Enhancement of the antagonistic potency of transforming growth factor-β receptor extracellular domains by coiled coil-induced homo- and heterodimerization

Abstract

Transforming growth factor-β (TGF-β) plays a causal role in several human pathologies including fibrotic diseases and metastasis. TGF-β signaling is mediated through its interaction with three types of cell surface receptors, RI, RII, and RIII. The soluble ectodomains of RII and RIII bind to TGF-β, making them attractive candidates to sequester TGF-β and inhibit its activity. To optimize the activity of the ectodomains, we studied the effect of artificially dimerizing them upon their kinetics of binding to TGF-β using an optical biosensor and studied their antagonistic potencies using an in vitro signaling assay.

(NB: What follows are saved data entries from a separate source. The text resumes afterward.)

(** A bounded search for an Empty cell either finds one or shows there is
    none. *)
Lemma find_empty_below (b : Board) (n : nat) :
  (forall i, (i < n)%nat -> cell b i <> 0) \/
  (exists i, (i < n)%nat /\ cell b i = 0).
Proof.
  induction n as [| n [Hall | (i & Hi & Hz)]].
  - left. intros i Hi. lia.
  - destruct (Z.eqb_spec (cell b n) 0) as [Hz | Hnz].
    + right. exists n. split; [lia | done].
    + left. intros i Hi.
      destruct (decide (i = n)) as [-> | Hne]; [done | apply Hall; lia].
  - right. exists i. split; [lia | done].
Qed.

Lemma not_full_empty (b : Board) :
  ~ full b <-> exists i, (i < 9)%nat /\ cell b i = 0.
Proof.
  split.
  - intros Hnf. destruct (find_empty_below b 9) as [Hall | Hex]; [|done].
    by destruct Hnf.
  - intros (i & Hi & Hz) Hfull. by apply (Hfull i).
Qed.

Lemma empty_cells_full (b : Board) : full b -> empty_cells b = [].
Proof.
  intros Hfull. destruct (empty_cells b) as [| e es] eqn:E; [done|].
  assert (In e (empty_cells b)) as Hin by (rewrite E; by left).
  apply empty_cells_In in Hin as [Hlt Hz]. by destruct (Hfull e).
Qed.

(** ** The three tiers of AIMove *)

Lemma AIPlace_win {Rng} `{RandomEngine Rng} (b : Board) (g : Rng) (e : nat) :
  FindImmediateMove 2 b = Some e -> AIPlace b g = (set_cell b e 2, g).
Proof. unfold AIPlace. by intros ->. Qed.

Lemma AIPlace_block {Rng} `{RandomEngine Rng} (b : Board) (g : Rng)
  (e : nat) :
  FindImmediateMove 2 b = None ->
  FindImmediateMove 1 b = Some e ->
  AIPlace b g = (set_cell b e 2, g).
Proof. unfold AIPlace. by intros -> ->. Qed.

(** In the third tier the cell drawn is one of the Empty cells. *)
Lemma AIPlace_random {Rng} `{RandomEngineSpec Rng} (b : Board) (g : Rng) :
  FindImmediateMove 2 b = None ->
  FindImmediateMove 1 b = None ->
  ~ full b ->
  exists e g', In e (empty_cells b) /\ AIPlace b g = (set_cell b e 2, g').
Proof.
  intros H2 H1 Hnf. unfold AIPlace. rewrite H2, H1.
  apply not_full_empty in Hnf as (i & Hi & Hz).
  assert (In i (empty_cells b)) as Hin by (by apply empty_cells_In).
  destruct (empty_cells b) as [| e0 es] eqn:E; [done|].
  cbv zeta.
  pose proof (uniform_int_range 0 (Z.of_nat (length (e0 :: es)) - 1) g)
    as Hrange.
  destruct (uniform_int_distribution 0 (Z.of_nat (length (e0 :: es)) - 1) g)
    as [k g'] eqn:Hdraw.
  simpl fst in Hrange.
  assert (0 <= k <= Z.of_nat (length (e0 :: es)) - 1) as Hk.
  { apply Hrange. simpl length. lia. }
  exists (nth (Z.to_nat k) (e0 :: es) 0%nat), g'. split; [|done].
  apply nth_In. lia.
Qed.

Lemma AIPlace_full {Rng} `{RandomEngine Rng} (b : Board) (g : Rng) :
  full b -> AIPlace b g = (b, g).
Proof.
  intros Hfull. unfold AIPlace.
  destruct (FindImmediateMove 2 b) as [e |] eqn:H2.
  { apply FindImmediateMove_cell in H2 as [Hz Hlt]. by destruct (Hfull e). }
  destruct (FindImmediateMove 1 b) as [e |] eqn:H1.
  { apply FindImmediateMove_cell in H1 as [Hz Hlt]. by destruct (Hfull e). }
  by rewrite empty_cells_full.
Qed.

(** Whenever a cell is Empty, one of the three tiers places the O, and it
    places it on an Empty cell. *)
Lemma AIPlace_places {Rng} `{RandomEngineSpec Rng} (b : Board) (g : Rng) :
  ~ full b ->
  exists e g',
    (e < 9)%nat /\ cell b e = 0 /\ AIPlace b g = (set_cell b e 2, g').
Proof.
  intros Hnf.
  destruct (FindImmediateMove 2 b) as [e |] eqn:H2.
  { exists e, g. pose proof (FindImmediateMove_cell _ _ _ H2) as [Hz Hlt].
    repeat split; [done | done | by apply AIPlace_win]. }
  destruct (FindImmediateMove 1 b) as [e |] eqn:H1.
  { exists e, g. pose proof (FindImmediateMove_cell _ _ _ H1) as [Hz Hlt].
    repeat split; [done | done | by apply AIPlace_block]. }
  destruct (AIPlace_random b g H2 H1 Hnf) as (e & g' & Hin & Heq).
  apply empty_cells_In in Hin as [Hlt Hz]. by exists e, g'.
Qed.
(** * doc-gen-app: storage gateway and redaction sessions

    A shallow embedding of [services/fileService.js] (the per-provider
    adapters and the multipart protocol) and of
    [services/redactionService.js] (redaction sessions kept in a
    node-cache store), followed by the properties of the specification
    that concern them.

    JavaScript numbers that carry coordinates are IEEE-754 binary64 values
    and are modelled by Rocq's primitive floats; integral quantities (part
    numbers, page numbers, millisecond clocks) are modelled by [Z]. *)

From Stdlib Require Import ZArith Lia Bool Ascii String.
From Stdlib Require Import Floats.PrimFloat.
From stdpp Require Import gmap strings list pretty.

Local Open Scope string_scope.
Local Open Scope list_scope.
Local Open Scope Z_scope.

(** ** JavaScript values and built-ins used by the services *)

Module JS.

(** Exceptions: [new Error(msg)] and the engine's [TypeError]. *)
Inductive error : Type :=
| Error (message : string)
| TypeError (message : string).

Definition message (e : error) : string :=
  match e with Error m => m | TypeError m => m end.

(** A [Buffer] is a sequence of octets. *)
Definition Buffer : Type := list N.

(** [a || b] on an optional string: [undefined] and [''] are falsy. *)
Definition truthy (o : option string) : option string :=
  match o with
  | Some "" => None
  | other => other
  end.

Definition or_else (o : option string) (d : string) : string :=
  match truthy o with Some s => s | None => d end.

(** Numbers are binary64.  An integer of magnitude below [2 ^ 53] is a
    number itself; a larger one stands for the number nearest to it, ties
    to even, and [None] is [Infinity]. *)
Definition MAX_SAFE_INTEGER : Z := 9007199254740991.

Definition nearest_double (n : Z) : option Z :=
  if n <? 2 ^ 53 then Some n
  else
    let e := Z.log2 n - 52 in
    let q := Z.shiftr n e in
    let r := n - Z.shiftl q e in
    let half := 2 ^ (e - 1) in
    let m := if r <? half then q
             else if half <? r then q + 1
             else if Z.even q then q else q + 1 in
    let v := Z.shiftl m e in
    if 2 ^ 1024 <=? v then None else Some v.

Definition rounds_to (v c : Z) : bool :=
  match nearest_double c with
  | Some v' => v' =? v
  | None => false
  end.

(** The decimal with the fewest significant digits whose nearest number
    is [v], tried from [k] digits upwards; of two with as few digits, the
    one closer to [v], and of two equally close the even one. *)
Fixpoint shortest_decimal (tries : nat) (k len v : Z) : Z :=
  match tries with
  | O => v
  | S tries' =>
      let g := 10 ^ (len - k) in
      let s := v / g in
      let lo := s * g in
      let hi := lo + g in
      match rounds_to v lo, rounds_to v hi with
      | true, true =>
          if v - lo <? hi - v then lo
          else if hi - v <? v - lo then hi
          else if Z.even s then lo else hi
      | true, false => lo
      | false, true => hi
      | false, false => shortest_decimal tries' (k + 1) len v
      end
  end.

We fused the RII ectodomain and the membrane-proximal ligand-binding domain of the RIII ectodomain to de novo designed heterodimerizing coil strands and demonstrated that the coil strands within the fusion proteins were capable of promoting the dimerization of the coil-tagged ectodomains. Our results indicate that coiled coil-induced dimerization of the ectodomains stabilized their interaction with TGF-β as compared with the monomeric ectodomains. Also, in contrast to the monomeric ectodomains, which did not block signaling, the coiled coil-induced dimers were characterized by antagonistic potencies in the low nanomolar range.